Нет. Четыре года в четырех странах я боролся с фермером Хроульвом из Хельской долины и наконец одолел его. Неудивительно, что он со мной так неприветлив. Ему, конечно же, кажется, что я с ним плохо обошелся, несправедливо. Да только в творчестве справедливости нет. Это требование – и поветрие – новейшей эпохи. О да, исчезнуть из того мира было, пожалуй, очень даже и неплохо, он стал для меня чересчур полоумным. Одно сплошное морализаторство. Черт бы его подрал! И против всех замечательных литературных злодеев возбудили дела прокуроры новейших учений.
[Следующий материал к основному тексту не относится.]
(** * MoviePilot-Plugins: the Plex partial-refresh scheduler and the hard-link hijacker

    A shallow embedding of
      - [plugins.v2/plexpartialrefresh/__init__.py] (class [PlexPartialRefresh]) and
      - [plugins.v2/hardlinkjacker/__init__.py]     (class [HardLinkJacker]),
    followed by the properties of the batching scheduler, of the
    configuration clamp, of the path handling and of the link replacement.

    Conventions of the embedding.
      - Python [str] is [string]; the characters are bytes (ASCII).
      - A Python call that may raise returns [result A]: [Ret a] or
        [Raise e].  A [try/except] is a [match] on the result.
      - A Python [dict] with string keys is a [gmap string _], a [set] of
        strings is a [gset string]; a dict whose iteration order matters
        is an association list in insertion order.
      - Side effects that a property speaks about (HTTP requests, sleeps,
        log records, file-system calls) are collected in a trace.
      - The two class-level maps guarded by [_timer_lock] are fields of
        one [sched] record; every critical section is one function on it. *)

From Stdlib Require Import ZArith String Ascii List Bool Lia.
From Stdlib Require Import SpecFloat.
From stdpp Require Import gmap strings list fin_maps.

Local Open Scope string_scope.
Local Open Scope Z_scope.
Ричарда Третьего день и ночь допрашивают, Фальстафа приговорили к смерти за аморальность и ложь, Гумберта Гумберта изгнали из всех кинопространств мира. А в какой темнице они собирались держать Эгиля Скаллагримссона? Боюсь, что тюремные камеры Университета Исландии придется как следует усовершенствовать, прежде чем такого человека туда посадят те, кто в жизни не ведал ничего печальнее развода. Для кого самый большой подвиг – бросить курить! Для кого риск – это опоздание на самолет! Который, конечно же, так и не разбился. В этой стране никогда ничего не происходит. Вертолеты положили конец бедствиям на море, и от всевозможных несчастных случаев все отгородили сетками, решетками и касками. А они просто остались дома у телевизора, пристегнутые ремнями безопасности, потому что «мы предупреждаем насчет этих кадров». И я жалею писателей, которые придут после меня. Нет, пожалуй, этот мир стал слишком хорош для литературы.
Ах, все это пустая болтовня! Вот что это такое: мертвец докапывается до жизни. Я мертв. Сколько можно повторять это! А ну-ка, прекрати об этом скулить! Радуйся, что у тебя произведение такое хорошее. Ты смог! Я позволяю себе какое-то время наслаждаться лежанием – и вот лежу среди своего творения, утопая в собственном кочковатом тексте. И тут солнце закрыло. То самое облако. Смотрите-ка: это я солнце закрыл. Надо мне следить за собой, чтоб не сильно заважничать. И снова я зад промочил! Поднимаюсь на ноги.
А как же тогда вычислить мое собственное положение? Я как-нибудь влияю на развитие моего собственного сюжета? Я мешаю? Персонажам, читателю? Да, конечно, я убил одного комара, севшего мне на одеяло прошлой… нет, позапрошлой осенью. И тем самым он оказался вычеркнут из всех переизданий, так что мне, пожалуй, стоит вести себя поосторожнее. Смотреть под ноги: ведь я могу наступить на гнездо, и сейчас я ступаю аккуратно. Я прошу читателя, если ему случится заглянуть сюда, притвориться, как будто он меня не видит.